A página contém a letra e a tradução da música "Fome do Cão" de Raimundos.

Letra

A fila é circular e só acaba quando o primeiro chegar, comedor de jaca,
mão-de-cola pra ela me dar o endereço
é só ver de onde o vento vem se fizer de refém, nunca mais tô de bem
bombom, camarão, mulher boa é violão, bicho bom lá do sertão que caiu na minha
mão
quem sabe ele ainda dê a volta certa antes que de merda e eu engula de cambota
mas eu tô sossegado,
barrunfeiro véi do rock, pra gata pagar um bóque até torei os dreadlock
presentinho da moça,
ela tira da calcinha e a gente sorri.

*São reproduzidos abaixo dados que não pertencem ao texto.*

(** A destination with two datasets named ["bar"]: the migration of the
    source dataset of that name raises after its two reads. *)
Lemma two_bars_raise :
  let start := Fake.start Scenario.two_bars in
  migrate_dataset Scenario.http Fake.str Fake.migrator 1 (VStr "ds2") true
    "EXAMPLES" start
  = (Raise (ValueError "Found multiple datasets with name bar in new instance"),
     mkState (world start)
       [(dataset_request Fake.str Fake.migrator (VStr "ds2"),
         Some (Json (Scenario.dataset "ds2" "bar")));
        (dataset_lookup Fake.str Fake.migrator (VStr "bar"),
         Some (Json (VList [Scenario.dataset "x1" "bar";
                            Scenario.dataset "x2" "bar"])))]).
Proof.
  intros start.
  apply (ambiguous_name_raises Scenario.http Fake.str Fake.migrator 1
           (VStr "ds2") "EXAMPLES" start (Scenario.dataset "ds2" "bar")
           (VStr "bar")
           [Scenario.dataset "x1" "bar"; Scenario.dataset "x2" "bar"]
           (world start) (world start)).
  - reflexivity.
  - reflexivity.
  - reflexivity.
  - repeat constructor; eexists; reflexivity.
  - cbn. lia.
Defined.

(** While the search by name is down, migrating a dataset the destination
    already has creates a second one of the same name. *)
Lemma search_down_duplicates :
  let start := Fake.start_search_down Scenario.migrated in
  let final :=
    migrate_dataset Scenario.http Fake.str Fake.migrator 1 (VStr "ds2") true
      "DATASET_ONLY" start in
  (exists payload reply,
      new_calls start final.2 !! 2
      = Some (dataset_create Fake.migrator payload, reply))
  /\ final.1 = Ok (VStr "new-0")
  /\ length (Fake.keep (Fake.has "name" (VStr "bar"))
               (Fake.datasets (Fake.destination (world final.2)))) = 2.
Proof.
  intros start final.
  edestruct (failed_lookup_creates Scenario.http Fake.str Fake.migrator 1
               (VStr "ds2") "DATASET_ONLY" start)
    as (Hcheck & Hrun & Hthird).
  - vm_compute. reflexivity.
  - vm_compute. reflexivity.
  - vm_compute. reflexivity.
  - discriminate.
  - split; [|split].
    + eexists _, _. apply Hthird. vm_compute. reflexivity.
    + unfold final. rewrite Hrun. vm_compute. reflexivity.
    + unfold final. rewrite Hrun. vm_compute. reflexivity.
Defined.

(** The queue of the source, migrated with and without its default
    dataset. *)
Lemma queue_with_dataset :
  let start := Fake.start Fake.empty in
  (exists payload,
      Py.getitem payload "default_dataset" = Ok (VStr "new-0")
      /\ (migrate_annotation_queue Scenario.http Fake.str Fake.migrator 1
            (VStr "q1") true "QUEUE_AND_DATASET" start).1 = Ok (VStr "new-4")
      /\ last (calls (migrate_annotation_queue Scenario.http Fake.str
                        Fake.migrator 1 (VStr "q1") true "QUEUE_AND_DATASET"
                        start).2)
         = Some (queue_create Fake.migrator payload,
                 Some (Json (Fake.with_id 4 payload))))
  /\ (exists payload,
        Py.getitem payload "default_dataset" = Ok VNone
        /\ (migrate_annotation_queue Scenario.http Fake.str Fake.migrator 1
              (VStr "q1") true "QUEUE_ONLY" start).1 = Ok (VStr "new-0")
        /\ new_calls start
             (migrate_annotation_queue Scenario.http Fake.str Fake.migrator 1
                (VStr "q1") true "QUEUE_ONLY" start).2 !! 2
           = Some (queue_create Fake.migrator payload,
                   Some (Json (Fake.with_id 0 payload)))).
Proof.
  intros start.
  edestruct (queue_default_dataset_migrated Scenario.http Fake.str
               Fake.migrator 1 (VStr "q1") true start)
    as (Hboth & Honly).
  - vm_compute. reflexivity.
  - vm_compute. reflexivity.
  - split.
    + edestruct Hboth as (Hfield & Hrun).
      * vm_compute. reflexivity.
      * discriminate.
      * vm_compute. reflexivity.
      * vm_compute. reflexivity.
      * eexists. split; [exact Hfield|]. rewrite Hrun.
        split; vm_compute; reflexivity.
    + edestruct Honly as (Hfield & Hrun).
      * vm_compute. reflexivity.
      * eexists. split; [exact Hfield|]. rewrite Hrun.
        split; vm_compute; reflexivity.
Defined.

(** The destination already has the queue ["review"]; migrating it with
    the existence check on creates a second one. *)
Lemma queue_created_again :
  let start := Fake.start Scenario.migrated in
  let final :=
    migrate_annotation_queue Scenario.http Fake.str Fake.migrator 1 (VStr "q1")
      true "QUEUE_ONLY" start in
  final.1 = Ok (VStr "new-0")
  /\ (exists payload body,
        last (calls final.2)
        = Some (queue_create Fake.migrator payload, Some (Json body))
        /\ url (queue_create Fake.migrator payload)
           = base_url Fake.migrator +:+ "/annotation-queues"
        /\ Py.getitem payload "name" = Ok (VStr "review")
        /\ Py.getitem body "id" = Ok (VStr "new-0"))
  /\ length (Fake.keep (Fake.has "name" (VStr "review"))
               (Fake.queues (Fake.destination (world final.2)))) = 2.
Proof.
  intros start final.
  edestruct (queue_check_never_finds Scenario.http Fake.str Fake.migrator 1
               (VStr "q1") "QUEUE_ONLY" start)
    as (_ & _ & Hcheck & Hrun & Hcreated).
  - exact underscore_path_unknown.
  - vm_compute. reflexivity.
  - vm_compute. reflexivity.
  - assert (Hfinal : final = (Ok (VStr "new-0"), final.2))
      by (vm_compute; reflexivity).
    split; [rewrite Hfinal; reflexivity|].
    split; [exact (Hcreated _ _ Hfinal)|].
    vm_compute. reflexivity.
Defined.

(** The two rules of the project: the first is passed over, the second has
    the small dataset migrated before it is created. *)
Lemma rules_of_project :
  let start := Fake.start Fake.empty in
  let fetched :=
    mkState (world start)
      [(rules_request Fake.str Fake.migrator (VStr "p1"),
        Some (Json (VList [Scenario.guarded_rule; Scenario.collecting_rule])))] in
  migrate_project_rules Scenario.http Fake.str Fake.migrator 1 (VStr "p1")
    (VStr "p2") start
  = for_each (migrate_rule Scenario.http Fake.str Fake.migrator 1 (VStr "p2"))
      [Scenario.collecting_rule] tt fetched
  /\ exists payload s2,
       Py.getitem payload "add_to_dataset_id" = Ok (VStr "new-0")
       /\ Py.getitem payload "session_id" = Ok (VStr "p2")
       /\ Py.getitem payload "dataset_id" = Ok VNone
       /\ migrate_dataset Scenario.http Fake.str Fake.migrator 1 (VStr "ds2")
            true "EXAMPLES" fetched = (Ok (VStr "new-0"), s2)
       /\ migrate_project_rules Scenario.http Fake.str Fake.migrator 1
            (VStr "p1") (VStr "p2") start
          = (Ok tt, after Scenario.http s2 (rule_create Fake.migrator payload)).
Proof.
  intros start fetched. split.
  - edestruct (rule_cascade Scenario.http Fake.str Fake.migrator 1 (VStr "p1")
                 (VStr "p2") start fetched
                 (VList [Scenario.guarded_rule; Scenario.collecting_rule])
                 (world start) [] Scenario.guarded_rule
                 [Scenario.collecting_rule])
      as (Hskip & _).
    + reflexivity.
    + reflexivity.
    + reflexivity.
    + apply (Hskip (VStr "ds9")); [reflexivity|discriminate].
  - edestruct (rule_cascade Scenario.http Fake.str Fake.migrator 1 (VStr "p1")
                 (VStr "p2") start fetched
                 (VList [Scenario.guarded_rule; Scenario.collecting_rule])
                 (world start) [Scenario.guarded_rule] Scenario.collecting_rule
                 [])
      as (_ & Hcascade).
    + reflexivity.
    + reflexivity.
    + vm_compute. reflexivity.
    + edestruct Hcascade as (H1 & H2 & H3 & Hrun).
      * reflexivity.
      * reflexivity.
      * discriminate.
      * vm_compute. reflexivity.
      * reflexivity.
      * vm_compute. reflexivity.
      * vm_compute. reflexivity.
      * vm_compute. reflexivity.
      * eexists _, _. split; [exact H1|]. split; [exact H2|].
        split; [exact H3|]. split; [vm_compute; reflexivity|]. exact Hrun.
Defined.

(** The first batch of runs submitted for the experiments of the small
    dataset: the two runs of the first page go to the experiments the
    destination has just created, the first with the new identifier of its
    example, the second, which has no example, with null. *)
Lemma first_batch_repointed :
  let start := Fake.start Fake.empty in
  let ex_ids := id_table ["b-0"; "b-1"; "b-2"] ["new-1"; "new-2"; "new-3"] in
  let final :=
    migrate_dataset_experiments Scenario.http Fake.str Fake.migrator 2
      (VStr "ds2") (VStr "new-0") ex_ids start in
  final.1 = Ok tt
  /\ (exists c experiments s1 exp_ids s2 get_runs_payload body original_runs
             runs post,
        new_calls start final.2 !! 4 = Some c
        /\ fetch_experiments Scenario.http Fake.str Fake.migrator 2
             (VStr "ds2") 0 100 [] start = (Ok experiments, s1)
        /\ for_each (create_experiment Scenario.http Fake.migrator
                       (VStr "new-0"))
             experiments [] s1 = (Ok exp_ids, s2)
        /\ new_calls start final.2 !! 3
           = Some (query_request Fake.migrator get_runs_payload,
                   Some (Json body))
        /\ Py.getitem body "runs" = Ok original_runs
        /\ Py.iter original_runs = Ok runs
        /\ c.1 = batch_request Fake.migrator post
        /\ Forall2 (repointed exp_ids ex_ids) runs post
        /\ Forall2 (fun run p =>
                      forall o,
                        Py.getitem run "session_id" = Ok (VStr o) ->
                        exists new,
                          Py.getitem p "session_id" = Ok new
                          /\ issued_for Fake.migrator (VStr "new-0")
                               experiments (new_calls s1 s2) o new)
             runs post)
  /\ (exists post reply,
        new_calls start final.2 !! 4
        = Some (batch_request Fake.migrator post, reply)
        /\ Forall2 (repointed Cases.exp_ids ex_ids) (take 2 Scenario.runs)
             post
        /\ map (fun p => Py.getitem p "session_id") post
           = [Ok (VStr "new-0"); Ok (VStr "new-1")]
        /\ map (fun p => Py.getitem p "reference_example_id") post
           = [Ok (VStr "new-2"); Ok VNone]).
Proof.
  intros start ex_ids final. split; [vm_compute; reflexivity|].
  assert (Hkeys : str_keys ex_ids)
    by (repeat constructor; eexists; reflexivity).
  destruct (runs_repointed Scenario.http Fake.str Fake.migrator 2 (VStr "ds2")
              (VStr "new-0") ex_ids start Hkeys) as [Hbatch Hfollow].
  fold final in Hbatch, Hfollow. split.
  - edestruct (Hbatch 4)
      as (experiments & s1 & exp_ids & s2 & i & payload & body
          & original_runs & runs & post & Hfetch & Hcreate & Hi & Hquery
          & Hruns & Hiter & Hc & Hall & Hissued).
    + vm_compute. reflexivity.
    + reflexivity.
    + reflexivity.
    + injection Hi as <-.
      eexists _, experiments, s1, exp_ids, s2, payload, body, original_runs,
        runs, post.
      split; [vm_compute; reflexivity|].
      repeat split; assumption.
  - edestruct (Hfollow Cases.experiments
                 (fetch_experiments Scenario.http Fake.str Fake.migrator 2
                    (VStr "ds2") 0 100 [] start).2
                 Cases.exp_ids
                 (for_each (create_experiment Scenario.http Fake.migrator
                              (VStr "new-0"))
                    Cases.experiments []
                    (fetch_experiments Scenario.http Fake.str Fake.migrator 2
                       (VStr "ds2") 0 100 [] start).2).2
                 eq_refl eq_refl 3 Cases.first_query
                 (Cases.page_of Cases.first_query)
                 (VList (take 2 Scenario.runs)) (take 2 Scenario.runs))
      as (post & reply & Hnext & Hre).
    + vm_compute. reflexivity.
    + vm_compute. reflexivity.
    + reflexivity.
    + repeat constructor;
        try (intros k Hk;
             repeat (apply elem_of_cons in Hk as [->|Hk];
                     [eexists; reflexivity|]);
             apply elem_of_nil in Hk; destruct Hk);
        try (eexists _, _; repeat split; reflexivity);
        intros ref Href; vm_compute in Href;
        first [discriminate|injection Href as <-; reflexivity].
    + exists post, reply. split; [exact Hnext|]. split; [exact Hre|].
      vm_compute in Hnext. injection Hnext as <- _.
      split; reflexivity.
Defined.
(** The estimate is an unweighted mean: two filters whose particles have
    the same poses in the same order get the same estimate, whatever the
    weights. *)
Theorem estimateState_ignores_weights :
  forall pf1 pf2 : ParticleFilter.t,
    map pose (particles_ pf1) = map pose (particles_ pf2) ->
    exists v : Vector3f,
      estimateState pf1 = Normal v pf1 /\ estimateState pf2 = Normal v pf2.
Proof.
  intros pf1 pf2 Hposes.
  destruct (sums_poses _ _ Hposes) as [Hsums Hlen].
  eexists. split; [apply estimateState_unfold|].
  rewrite estimateState_unfold, Hsums, Hlen. reflexivity.
Qed.

Lemma estimateState_ignores_weights_witness :
  map pose (particles_ pf_three)
  = map pose (particles_ (with_particles pf_three
                            (reweighted (particles_ pf_three) [0; 0; 1])))
  /\ exists v : Vector3f,
      estimateState pf_three = Normal v pf_three
      /\ estimateState (with_particles pf_three
                          (reweighted (particles_ pf_three) [0; 0; 1]))
         = Normal v (with_particles pf_three
                       (reweighted (particles_ pf_three) [0; 0; 1])).
Proof.
  split; [reflexivity|].
  apply (estimateState_ignores_weights pf_three). reflexivity.
Defined.

(** ** The whole step *)

(** What [updateAndEstimate] returns is the estimate of the population it
    leaves behind: calling [estimateState] right after the step gives the
    same vector and changes nothing. *)
Theorem updateAndEstimate_returns_final_estimate :
  forall (distance rotation : R) (ms : list R) (lms : list Vector2f)
         (pf pf' : ParticleFilter.t) (v : Vector3f),
    updateAndEstimate distance rotation ms lms pf = Normal v pf' ->
    estimateState pf' = Normal v pf'.
Proof.
  intros distance rotation ms lms pf pf' v Hrun.
  unfold updateAndEstimate in Hrun. cbn [bind M_monad] in Hrun.
  destruct (updateMotion distance rotation pf) as [[] pf1| |]; try discriminate.
  destruct (calculateWeights ms lms pf1) as [[] pf2| |]; try discriminate.
  destruct (resampleIfNeeded pf2) as [[] pf3| |]; try discriminate.
  destruct (estimateState_returns pf3) as [v3 Hest]. rewrite Hest in Hrun.
  cbn [ret M_monad] in Hrun. injection Hrun as <- <-. exact Hest.
Qed.
(** * Budget data normalizer of the construction dashboard

    A shallow embedding of [dataNormalizer.js]: the column mapper, the
    grouping and summation pass, the top-N selector and the red-flag rule
    checker, with the JavaScript values they compute on.

    Conventions of the embedding:
    - a JavaScript number is an IEEE 754 binary64 value, taken from the
      reference implementation [SpecFloat] ([prec = 53], [emax = 1024]);
      the numbers are the values [valid_binary] accepts, and the statements
      below hold of every [spec_float];
    - a JavaScript string is a [string] whose characters are code units
      below 256;
    - a row (an object produced by the CSV parser) is its list of own
      properties in [Object.keys] order;
    - property lookups see own properties only;
    - the [try]/[catch] block is a state-and-exception monad over the result
      record the source mutates in place. *)

From Stdlib Require Import ZArith List Bool String Ascii Lia.
From Stdlib Require Import Sorted Permutation DecimalString.
From Stdlib Require Import Floats.SpecFloat.
Import ListNotations.

Local Open Scope string_scope.
Local Open Scope Z_scope.

(** ** JavaScript numbers *)

Module Num.

Definition num := spec_float.

Definition prec : Z := 53.
Definition emax : Z := 1024.

Definition NaN : num := S754_nan.
Definition infinity : num := S754_infinity false.
Definition zero : num := S754_zero false.

Definition add : num -> num -> num := SFadd prec emax.
Definition sub : num -> num -> num := SFsub prec emax.
Definition mul : num -> num -> num := SFmul prec emax.
Definition div : num -> num -> num := SFdiv prec emax.
Definition neg : num -> num := SFopp.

Hoje em dia coisa pura é novidade e eu aceito de coração o camarão com catupiry
e não quero nem saber da sua idade pode vir, bota fé, que eu boto a roupa,
se alguém já beijou é sopa,
boca de menina é mé e eu vou, lexotan, solto na vida, dono das puta parida,
só pegando aquela que não der
fome do cão, o ronco da «lara» é da fome do cão, o ronco do bucho é da fome do
cão
o fim vem logo antes do começo e um relógio do avesso dá o sentido natural pros
amigos «que é de presa»,
toda a noite a gente reza e pede sempre o bem pra ele que tem a força maioral é
lá no «buco» que o «feeling» se faz presente,
unindo o corpo e a mente, e quando eu descer que ela rode eu vou tranqüilo com
a pulsação a «mil»
e se eu ver o que ninguém viu, desculpa ai, muleke, não fode do cerrado com
minha vara eu vou tocando a onça
e assumo a responsa pra no fim do dia derrubar uma cerva como um amigo velho me falou:
«dessa vida, muleke, tu só leva a vida que tu leva».